8. I think of brightly colored bandanas pressed tightly to the noses and mouths of pedestrians.
9. I think of the solitary cry of "Taho!!" (bean curd) coming from out on the street early in the morning. Esto lo pienso buscar y comer!!!
10. I think of warm smiles, courtesy, cheerful bantering, and "Hey, Joe!" as I walk through Los Baños.
11. I think of wet markets full of fresh pork, chicken, and fish, and vegetable stalls brimming with vegetables, mangoes, pineapples, and other tropical fruits.
12. I think of boys walking with an arm over their buddies' shoulders and girls walking hand-in-hand.
13. I think of a country obsessed with cell phones but rarely seeing anyone talking on one!
14. I think of heat and humidity and rain.
15. I think of San Miguel Beer, fighting cocks, and Jollibee Burgers.
16. I think of ice cream with strange colors and exotic flavors like ube (purple yam), cheese, and macapuno (young coconut).
17. I think of exuberant children everywhere.

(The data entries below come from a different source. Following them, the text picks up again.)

(** As long as numbers do not wrap, once the generation [g0] has ended the
    shared number is never [g0] again. *)
Lemma gen_ended g0 os w :
  1 <= g0 -> (gen w = 0 \/ g0 < gen w) -> g0 <= prev_gen w -> prev_gen w <= gen w \/ gen w = 0 ->
  Z.max (gen w) (prev_gen w) + Z.of_nat (length os) < 2 ^ 32 ->
  gen (foldl gen_do w os) <> g0.
Proof.
  intros H0. revert w. induction os as [|o os IH]; intros w Hg Hp Hle Hmax; simpl in *; [lia|].
  apply IH; destruct o; simpl; unfold gen_active, gen_inactive;
    destruct (Z.eqb_spec (gen w) 0); simpl; rewrite ?u32_id by lia; lia.
Qed.

(** A reader that checks twice during generation [g0] is told that it is in the
    same generation exactly when the writer has not ended it in between. *)
Theorem gen_same_iff g0 os pr :
  1 <= g0 -> g0 + Z.of_nat (length os) < 2 ^ 32 ->
  let w := mk_gen (g0 - 1) g0 in
  let r := (gen_in_same_gen (mk_gen pr g0)).2 in
  (gen_in_same_gen (mk_gen (prev_gen r) (gen (foldl gen_do w os)))).1 = true
  <-> GInactive ∉ os.
Proof.
  intros H0 Hmax w r. unfold r, gen_in_same_gen. simpl.
  assert (Hsame : (negb (gen (foldl gen_do w os) =? 0) && (gen (foldl gen_do w os) =? g0)) = true
    <-> gen (foldl gen_do w os) = g0).
  { rewrite andb_true_iff, negb_true_iff, Z.eqb_neq, Z.eqb_eq. lia. }
  rewrite Hsame. unfold w. clear Hsame w r. induction os as [|o os IH]; simpl.
  - split; [|done]. intros _. apply not_elem_of_nil.
  - destruct o; simpl.
    + assert (E : gen_active (mk_gen (g0 - 1) g0) = mk_gen (g0 - 1) g0).
      { unfold gen_active. simpl. by rewrite (proj2 (Z.eqb_neq g0 0)) by lia. }
      rewrite E, IH by (simpl in Hmax; lia). rewrite not_elem_of_cons. naive_solver.
    + split; [|intros H; destruct H; by constructor]. intros Heq. exfalso. revert Heq.
      unfold gen_inactive. simpl. rewrite (proj2 (Z.eqb_neq g0 0)) by lia. simpl in *.
      apply gen_ended; simpl; lia.
Qed.
(** The circle around the place between [l1] and [l2]. *)
Lemma list_rep_at s h l1 l2 xs a b ys :
  h :: l1 = xs ++ [a] -> l2 ++ [h] = b :: ys ->
  path s (h :: (l1 ++ l2) ++ [h]) <-> path s (xs ++ a :: b :: ys).
Proof.
  intros Ha Hb. rewrite <- app_assoc, Hb, app_comm_cons, Ha, <- app_assoc. done.
Qed.

Lemma insert_rep s s' h l1 l2 n xs a b ys :
  list_rep s h (l1 ++ l2) -> n ∉ h :: l1 ++ l2 -> h :: l1 = xs ++ [a] -> l2 ++ [h] = b :: ys ->
  around xs a b ys -> linked s s' a n b -> list_rep s' h (l1 ++ n :: l2).
Proof.
  intros [Hnd Hp] Hn Ha Hb Har Hl. split.
  - rewrite <- (Permutation_middle l1 l2 n), (Permutation_swap n h). by constructor.
  - rewrite <- app_assoc. cbn [app]. rewrite Hb, app_comm_cons, Ha, <- app_assoc.
    apply (list_rep_at s _ _ _ _ _ _ _ Ha Hb) in Hp.
    eapply linked_path; [exact Hp|exact Har| |exact Hl].
    intros Hin. apply Hn. rewrite cons_middle, app_assoc, <- Ha, <- Hb in Hin.
    rewrite !elem_of_app, !elem_of_cons in *. set_solver.
Qed.

Lemma delete_rep s s' h l1 l2 n xs a b ys :
  list_rep s h (l1 ++ n :: l2) -> h :: l1 = xs ++ [a] -> l2 ++ [h] = b :: ys ->
  around xs a b ys -> unlinked s s' a b -> list_rep s' h (l1 ++ l2).
Proof.
  intros [Hnd Hp] Ha Hb Har Hl. split.
  - rewrite <- (Permutation_middle l1 l2 n), (Permutation_swap n h) in Hnd by done. by apply NoDup_cons in Hnd as [_ ?].
  - apply (list_rep_at s' _ _ _ _ _ _ _ Ha Hb). rewrite <- app_assoc in Hp. cbn [app] in Hp.
    rewrite Hb, app_comm_cons, Ha, <- app_assoc in Hp.
    eapply unlinked_path; [exact Hp|exact Har|exact Hl].
Qed.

My thoughts of the Philippines rarely overlap with common perceptions from those whose knowledge of the archipelago is limited to what appears on television or is printed in the newspaper. Sure, as in any country, there are serious problems in the Philippines.

In fact, the problems facing the Philippines are so severe that one must wonder if the country can ever truly overcome them. However, it is my experience that the richness of the culture, the warmth of the people, and the sheer beauty of the land and sea overshadow these problems in my memory.

I wish that more people in the United States could visit the Philippines and share in a culture and people that have enchanted and embraced me. Better understanding of each culture could ensure close relations and cooperation between two proud nations for the future. Without question, Americans visiting the Philippines would be warmly welcomed and enjoy a destination of great exotic appeal.

Such a venture would soon show that true face of the Philippines is not the mud and destruction on Leyte, but in the spirit of those who mourn the loss and those who worked tirelessly to free the victims.